* What you have to do:
A line below contains "match evaluateConstExpr resolve", and a later one contains "Definition funcDesc (m". Repeat both, with every line between them, exactly.

* Material shown:
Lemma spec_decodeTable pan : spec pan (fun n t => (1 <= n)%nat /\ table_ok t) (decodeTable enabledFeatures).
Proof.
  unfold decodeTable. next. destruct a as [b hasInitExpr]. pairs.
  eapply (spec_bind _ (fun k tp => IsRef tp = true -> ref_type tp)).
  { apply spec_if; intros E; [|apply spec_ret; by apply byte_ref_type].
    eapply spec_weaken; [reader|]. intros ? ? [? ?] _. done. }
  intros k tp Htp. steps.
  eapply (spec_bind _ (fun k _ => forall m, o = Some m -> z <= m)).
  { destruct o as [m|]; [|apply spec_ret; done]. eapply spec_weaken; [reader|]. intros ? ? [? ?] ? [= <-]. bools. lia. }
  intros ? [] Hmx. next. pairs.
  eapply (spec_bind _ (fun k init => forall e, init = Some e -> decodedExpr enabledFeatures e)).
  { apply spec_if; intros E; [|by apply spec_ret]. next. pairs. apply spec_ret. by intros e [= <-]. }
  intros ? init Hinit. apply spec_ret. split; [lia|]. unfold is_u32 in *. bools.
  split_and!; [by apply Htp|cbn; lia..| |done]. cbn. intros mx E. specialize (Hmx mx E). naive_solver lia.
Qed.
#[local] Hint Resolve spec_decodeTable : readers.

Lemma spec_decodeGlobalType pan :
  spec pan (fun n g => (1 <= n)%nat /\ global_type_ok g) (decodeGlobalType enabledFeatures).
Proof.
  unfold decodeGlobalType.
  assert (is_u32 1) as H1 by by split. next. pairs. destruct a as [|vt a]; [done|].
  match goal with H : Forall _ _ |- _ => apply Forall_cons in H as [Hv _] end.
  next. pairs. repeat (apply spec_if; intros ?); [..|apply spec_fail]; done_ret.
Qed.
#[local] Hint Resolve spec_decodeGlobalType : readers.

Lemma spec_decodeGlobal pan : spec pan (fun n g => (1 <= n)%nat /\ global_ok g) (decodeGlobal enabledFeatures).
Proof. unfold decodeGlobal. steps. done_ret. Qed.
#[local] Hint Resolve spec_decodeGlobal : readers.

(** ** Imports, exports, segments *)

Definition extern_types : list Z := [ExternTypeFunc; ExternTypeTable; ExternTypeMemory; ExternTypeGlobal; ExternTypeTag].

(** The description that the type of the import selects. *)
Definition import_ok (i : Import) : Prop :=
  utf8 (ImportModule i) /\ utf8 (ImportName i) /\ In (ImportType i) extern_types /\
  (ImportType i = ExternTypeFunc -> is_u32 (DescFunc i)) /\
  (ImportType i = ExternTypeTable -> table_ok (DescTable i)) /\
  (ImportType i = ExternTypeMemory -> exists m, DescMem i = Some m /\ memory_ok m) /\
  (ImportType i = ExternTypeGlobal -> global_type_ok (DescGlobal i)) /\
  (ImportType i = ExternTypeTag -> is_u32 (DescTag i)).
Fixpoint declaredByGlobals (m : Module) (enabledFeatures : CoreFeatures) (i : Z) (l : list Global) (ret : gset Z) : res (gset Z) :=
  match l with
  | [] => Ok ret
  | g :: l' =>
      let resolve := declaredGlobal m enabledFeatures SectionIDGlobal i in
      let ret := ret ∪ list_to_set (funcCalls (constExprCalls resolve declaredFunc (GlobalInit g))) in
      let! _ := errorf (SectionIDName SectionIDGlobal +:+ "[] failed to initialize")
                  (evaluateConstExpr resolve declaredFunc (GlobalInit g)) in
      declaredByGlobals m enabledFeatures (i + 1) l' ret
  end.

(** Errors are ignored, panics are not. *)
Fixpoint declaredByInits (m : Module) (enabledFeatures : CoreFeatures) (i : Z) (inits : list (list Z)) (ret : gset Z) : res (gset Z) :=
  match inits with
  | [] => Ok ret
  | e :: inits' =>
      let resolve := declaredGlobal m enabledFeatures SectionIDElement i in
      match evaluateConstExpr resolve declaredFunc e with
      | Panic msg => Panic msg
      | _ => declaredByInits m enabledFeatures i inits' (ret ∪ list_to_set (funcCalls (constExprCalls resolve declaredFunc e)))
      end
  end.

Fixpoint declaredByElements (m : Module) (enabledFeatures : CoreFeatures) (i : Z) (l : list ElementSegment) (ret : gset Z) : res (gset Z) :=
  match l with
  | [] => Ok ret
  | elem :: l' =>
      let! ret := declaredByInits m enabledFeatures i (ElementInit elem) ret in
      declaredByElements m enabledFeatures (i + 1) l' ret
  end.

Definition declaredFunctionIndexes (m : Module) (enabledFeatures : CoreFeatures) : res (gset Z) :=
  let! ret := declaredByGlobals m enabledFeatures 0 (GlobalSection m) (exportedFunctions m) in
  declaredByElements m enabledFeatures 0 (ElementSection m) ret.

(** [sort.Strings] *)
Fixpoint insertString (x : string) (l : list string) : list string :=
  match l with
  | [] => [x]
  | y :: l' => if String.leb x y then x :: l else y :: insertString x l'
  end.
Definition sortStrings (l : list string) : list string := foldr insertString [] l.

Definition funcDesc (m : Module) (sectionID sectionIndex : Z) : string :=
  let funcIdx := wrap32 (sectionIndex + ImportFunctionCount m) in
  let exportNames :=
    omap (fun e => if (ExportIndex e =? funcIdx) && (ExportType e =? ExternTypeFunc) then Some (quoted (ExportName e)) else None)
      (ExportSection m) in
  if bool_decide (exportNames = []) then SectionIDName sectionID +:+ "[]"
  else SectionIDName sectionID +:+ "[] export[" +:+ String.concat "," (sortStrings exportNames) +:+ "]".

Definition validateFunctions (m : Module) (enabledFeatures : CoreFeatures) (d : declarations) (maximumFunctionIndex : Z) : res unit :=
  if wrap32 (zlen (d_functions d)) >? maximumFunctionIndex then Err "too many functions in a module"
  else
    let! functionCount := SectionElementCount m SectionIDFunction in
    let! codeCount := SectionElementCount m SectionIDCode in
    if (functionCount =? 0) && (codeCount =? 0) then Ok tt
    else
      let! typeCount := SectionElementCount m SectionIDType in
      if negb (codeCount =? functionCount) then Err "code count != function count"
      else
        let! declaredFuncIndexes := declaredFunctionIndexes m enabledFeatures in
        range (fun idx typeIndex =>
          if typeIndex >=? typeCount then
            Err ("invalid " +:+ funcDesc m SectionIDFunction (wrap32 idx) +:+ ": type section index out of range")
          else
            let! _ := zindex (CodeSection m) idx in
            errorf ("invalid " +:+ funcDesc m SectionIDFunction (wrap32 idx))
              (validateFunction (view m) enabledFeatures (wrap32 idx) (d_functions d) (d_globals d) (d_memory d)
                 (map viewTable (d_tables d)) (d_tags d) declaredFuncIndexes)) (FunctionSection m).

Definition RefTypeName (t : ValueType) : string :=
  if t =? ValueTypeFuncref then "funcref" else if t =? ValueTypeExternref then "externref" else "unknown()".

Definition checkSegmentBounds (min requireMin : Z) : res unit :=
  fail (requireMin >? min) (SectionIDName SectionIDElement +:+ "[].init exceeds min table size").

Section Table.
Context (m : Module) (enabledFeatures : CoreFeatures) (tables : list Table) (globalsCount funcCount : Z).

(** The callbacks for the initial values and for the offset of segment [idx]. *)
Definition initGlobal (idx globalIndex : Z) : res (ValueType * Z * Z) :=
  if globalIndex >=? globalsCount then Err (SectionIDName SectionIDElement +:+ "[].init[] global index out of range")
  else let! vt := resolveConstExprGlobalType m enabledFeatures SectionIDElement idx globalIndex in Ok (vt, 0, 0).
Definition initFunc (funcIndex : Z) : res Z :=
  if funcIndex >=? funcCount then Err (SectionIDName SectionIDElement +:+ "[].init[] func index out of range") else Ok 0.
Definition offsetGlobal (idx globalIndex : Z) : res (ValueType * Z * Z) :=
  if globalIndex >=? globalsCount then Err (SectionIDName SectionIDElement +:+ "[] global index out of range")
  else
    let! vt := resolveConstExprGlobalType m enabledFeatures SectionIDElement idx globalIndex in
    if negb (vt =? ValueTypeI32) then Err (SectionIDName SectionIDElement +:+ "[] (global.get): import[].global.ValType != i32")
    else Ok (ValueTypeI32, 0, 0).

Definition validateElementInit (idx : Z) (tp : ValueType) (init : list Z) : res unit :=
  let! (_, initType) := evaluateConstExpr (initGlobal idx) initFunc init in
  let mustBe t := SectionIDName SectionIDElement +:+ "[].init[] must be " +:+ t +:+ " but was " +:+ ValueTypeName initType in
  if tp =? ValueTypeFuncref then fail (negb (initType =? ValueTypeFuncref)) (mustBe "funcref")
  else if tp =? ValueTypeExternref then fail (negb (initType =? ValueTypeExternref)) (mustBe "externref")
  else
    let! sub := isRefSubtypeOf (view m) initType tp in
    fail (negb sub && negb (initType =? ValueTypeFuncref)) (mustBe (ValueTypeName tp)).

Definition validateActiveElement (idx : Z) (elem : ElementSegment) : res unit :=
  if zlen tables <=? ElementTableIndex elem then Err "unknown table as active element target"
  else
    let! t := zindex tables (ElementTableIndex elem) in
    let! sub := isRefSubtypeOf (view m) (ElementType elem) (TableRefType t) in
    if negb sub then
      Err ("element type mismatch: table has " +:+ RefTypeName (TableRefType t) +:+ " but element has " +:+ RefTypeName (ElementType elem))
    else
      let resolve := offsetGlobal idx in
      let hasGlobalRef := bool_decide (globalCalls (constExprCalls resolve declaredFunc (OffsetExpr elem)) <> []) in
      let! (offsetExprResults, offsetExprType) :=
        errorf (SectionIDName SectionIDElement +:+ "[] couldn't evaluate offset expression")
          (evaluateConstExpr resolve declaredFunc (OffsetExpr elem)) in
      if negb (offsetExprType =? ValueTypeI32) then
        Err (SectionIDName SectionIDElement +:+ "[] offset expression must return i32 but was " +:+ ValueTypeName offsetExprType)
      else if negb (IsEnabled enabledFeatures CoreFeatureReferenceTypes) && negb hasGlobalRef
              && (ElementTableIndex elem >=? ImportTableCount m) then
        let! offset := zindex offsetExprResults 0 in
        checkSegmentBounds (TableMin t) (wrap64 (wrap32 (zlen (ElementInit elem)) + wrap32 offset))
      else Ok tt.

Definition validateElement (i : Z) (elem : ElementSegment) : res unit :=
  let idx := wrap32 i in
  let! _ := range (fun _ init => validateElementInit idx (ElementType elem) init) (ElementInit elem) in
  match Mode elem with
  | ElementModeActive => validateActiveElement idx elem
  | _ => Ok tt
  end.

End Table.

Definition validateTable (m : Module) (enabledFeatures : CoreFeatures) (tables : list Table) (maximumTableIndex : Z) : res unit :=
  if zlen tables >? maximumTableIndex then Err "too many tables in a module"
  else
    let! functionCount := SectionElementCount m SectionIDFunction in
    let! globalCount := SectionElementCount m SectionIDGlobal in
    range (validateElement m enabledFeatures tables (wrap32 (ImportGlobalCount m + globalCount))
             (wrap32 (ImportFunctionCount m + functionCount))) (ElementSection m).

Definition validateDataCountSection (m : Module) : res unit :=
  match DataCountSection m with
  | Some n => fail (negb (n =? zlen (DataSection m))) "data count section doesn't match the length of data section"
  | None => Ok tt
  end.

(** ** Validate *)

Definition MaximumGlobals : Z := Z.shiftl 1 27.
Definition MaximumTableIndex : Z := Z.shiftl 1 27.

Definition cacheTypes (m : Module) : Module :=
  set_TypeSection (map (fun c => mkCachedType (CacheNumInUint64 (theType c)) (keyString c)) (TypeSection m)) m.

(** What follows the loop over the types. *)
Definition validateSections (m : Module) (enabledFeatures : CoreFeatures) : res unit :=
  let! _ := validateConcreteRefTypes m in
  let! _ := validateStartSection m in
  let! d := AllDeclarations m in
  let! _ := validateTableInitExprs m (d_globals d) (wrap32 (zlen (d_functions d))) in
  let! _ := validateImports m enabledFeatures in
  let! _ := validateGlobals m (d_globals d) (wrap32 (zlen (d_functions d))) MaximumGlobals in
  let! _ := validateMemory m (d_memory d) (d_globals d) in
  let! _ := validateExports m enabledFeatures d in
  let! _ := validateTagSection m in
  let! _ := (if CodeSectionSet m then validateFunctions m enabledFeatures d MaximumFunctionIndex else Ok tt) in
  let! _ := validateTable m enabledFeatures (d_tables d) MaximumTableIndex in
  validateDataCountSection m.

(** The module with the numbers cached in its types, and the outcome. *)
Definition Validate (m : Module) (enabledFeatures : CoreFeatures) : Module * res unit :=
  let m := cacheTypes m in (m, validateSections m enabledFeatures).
---
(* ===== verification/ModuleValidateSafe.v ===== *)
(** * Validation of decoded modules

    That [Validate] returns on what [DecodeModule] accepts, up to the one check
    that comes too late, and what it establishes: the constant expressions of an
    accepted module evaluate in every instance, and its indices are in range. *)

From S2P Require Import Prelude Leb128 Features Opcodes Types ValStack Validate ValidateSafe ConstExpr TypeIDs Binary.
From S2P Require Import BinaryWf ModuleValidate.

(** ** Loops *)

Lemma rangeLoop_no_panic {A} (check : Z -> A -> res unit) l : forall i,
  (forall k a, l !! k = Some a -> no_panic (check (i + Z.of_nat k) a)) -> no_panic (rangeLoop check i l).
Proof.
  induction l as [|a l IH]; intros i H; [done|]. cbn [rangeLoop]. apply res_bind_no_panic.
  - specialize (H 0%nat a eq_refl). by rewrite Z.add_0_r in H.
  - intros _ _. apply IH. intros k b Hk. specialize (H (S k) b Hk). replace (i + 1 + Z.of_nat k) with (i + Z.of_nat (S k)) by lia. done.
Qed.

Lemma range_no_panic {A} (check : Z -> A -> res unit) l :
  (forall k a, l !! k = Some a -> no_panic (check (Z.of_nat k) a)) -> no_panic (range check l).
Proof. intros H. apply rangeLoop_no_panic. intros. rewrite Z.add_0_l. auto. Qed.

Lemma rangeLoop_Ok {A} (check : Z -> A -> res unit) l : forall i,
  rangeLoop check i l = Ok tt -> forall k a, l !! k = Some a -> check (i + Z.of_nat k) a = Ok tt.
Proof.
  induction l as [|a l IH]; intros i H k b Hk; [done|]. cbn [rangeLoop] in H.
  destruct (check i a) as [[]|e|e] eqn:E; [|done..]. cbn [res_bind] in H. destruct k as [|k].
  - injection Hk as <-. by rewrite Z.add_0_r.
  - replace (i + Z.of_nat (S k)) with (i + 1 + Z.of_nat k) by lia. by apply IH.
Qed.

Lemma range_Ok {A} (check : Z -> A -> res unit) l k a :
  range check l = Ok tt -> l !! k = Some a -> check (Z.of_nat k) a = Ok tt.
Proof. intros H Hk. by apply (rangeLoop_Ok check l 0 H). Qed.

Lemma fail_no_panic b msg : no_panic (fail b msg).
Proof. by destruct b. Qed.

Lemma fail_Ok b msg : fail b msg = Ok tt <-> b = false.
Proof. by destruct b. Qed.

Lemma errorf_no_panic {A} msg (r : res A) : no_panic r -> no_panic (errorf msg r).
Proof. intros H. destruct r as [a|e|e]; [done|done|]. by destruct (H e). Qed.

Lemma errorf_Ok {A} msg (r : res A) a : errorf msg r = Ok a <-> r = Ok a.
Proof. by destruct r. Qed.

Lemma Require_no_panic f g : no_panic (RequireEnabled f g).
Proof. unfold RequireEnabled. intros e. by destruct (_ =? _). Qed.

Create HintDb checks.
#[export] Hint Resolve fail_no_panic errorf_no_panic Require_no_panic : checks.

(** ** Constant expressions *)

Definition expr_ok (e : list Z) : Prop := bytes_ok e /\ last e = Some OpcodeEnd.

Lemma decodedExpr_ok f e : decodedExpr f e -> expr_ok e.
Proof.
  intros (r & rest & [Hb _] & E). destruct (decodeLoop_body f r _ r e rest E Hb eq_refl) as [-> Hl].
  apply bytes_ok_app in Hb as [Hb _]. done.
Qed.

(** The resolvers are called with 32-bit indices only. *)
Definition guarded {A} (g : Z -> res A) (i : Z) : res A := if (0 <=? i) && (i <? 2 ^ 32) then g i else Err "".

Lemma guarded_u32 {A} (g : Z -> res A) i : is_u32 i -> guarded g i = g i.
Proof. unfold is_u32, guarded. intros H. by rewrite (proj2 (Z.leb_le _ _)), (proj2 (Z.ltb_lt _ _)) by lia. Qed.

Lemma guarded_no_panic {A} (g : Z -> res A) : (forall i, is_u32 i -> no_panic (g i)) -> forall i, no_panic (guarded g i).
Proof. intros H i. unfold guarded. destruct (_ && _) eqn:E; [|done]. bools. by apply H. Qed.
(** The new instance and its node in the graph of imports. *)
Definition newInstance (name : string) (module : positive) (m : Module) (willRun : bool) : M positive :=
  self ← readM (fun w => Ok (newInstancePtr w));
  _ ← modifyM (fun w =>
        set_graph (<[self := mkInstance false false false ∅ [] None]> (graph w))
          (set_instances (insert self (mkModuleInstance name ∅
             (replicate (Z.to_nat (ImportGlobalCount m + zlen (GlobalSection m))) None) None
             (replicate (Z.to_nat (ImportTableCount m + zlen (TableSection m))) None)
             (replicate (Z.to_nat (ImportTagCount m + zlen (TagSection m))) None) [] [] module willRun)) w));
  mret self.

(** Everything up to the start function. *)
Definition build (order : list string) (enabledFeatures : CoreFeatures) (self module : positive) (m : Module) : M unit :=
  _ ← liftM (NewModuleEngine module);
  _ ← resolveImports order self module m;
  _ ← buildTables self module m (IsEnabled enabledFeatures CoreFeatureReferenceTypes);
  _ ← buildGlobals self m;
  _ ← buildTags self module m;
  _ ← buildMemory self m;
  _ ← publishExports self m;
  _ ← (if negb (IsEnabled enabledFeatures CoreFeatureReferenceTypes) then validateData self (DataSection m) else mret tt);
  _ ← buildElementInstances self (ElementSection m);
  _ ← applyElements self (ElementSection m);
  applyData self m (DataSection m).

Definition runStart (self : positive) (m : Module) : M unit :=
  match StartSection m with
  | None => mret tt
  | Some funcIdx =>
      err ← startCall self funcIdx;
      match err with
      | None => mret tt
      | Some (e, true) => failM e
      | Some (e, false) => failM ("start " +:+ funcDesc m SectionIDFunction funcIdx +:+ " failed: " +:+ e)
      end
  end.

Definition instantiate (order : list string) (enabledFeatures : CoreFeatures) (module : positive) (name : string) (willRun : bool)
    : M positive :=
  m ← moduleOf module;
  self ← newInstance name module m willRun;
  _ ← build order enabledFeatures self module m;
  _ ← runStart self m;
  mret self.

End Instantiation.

* Reply to the task:
      match evaluateConstExpr resolve declaredFunc e with
      | Panic msg => Panic msg
      | _ => declaredByInits m enabledFeatures i inits' (ret ∪ list_to_set (funcCalls (constExprCalls resolve declaredFunc e)))
      end
  end.

Fixpoint declaredByElements (m : Module) (enabledFeatures : CoreFeatures) (i : Z) (l : list ElementSegment) (ret : gset Z) : res (gset Z) :=
  match l with
  | [] => Ok ret
  | elem :: l' =>
      let! ret := declaredByInits m enabledFeatures i (ElementInit elem) ret in
      declaredByElements m enabledFeatures (i + 1) l' ret
  end.

Definition declaredFunctionIndexes (m : Module) (enabledFeatures : CoreFeatures) : res (gset Z) :=
  let! ret := declaredByGlobals m enabledFeatures 0 (GlobalSection m) (exportedFunctions m) in
  declaredByElements m enabledFeatures 0 (ElementSection m) ret.

(** [sort.Strings] *)
Fixpoint insertString (x : string) (l : list string) : list string :=
  match l with
  | [] => [x]
  | y :: l' => if String.leb x y then x :: l else y :: insertString x l'
  end.
Definition sortStrings (l : list string) : list string := foldr insertString [] l.

Definition funcDesc (m : Module) (sectionID sectionIndex : Z) : string :=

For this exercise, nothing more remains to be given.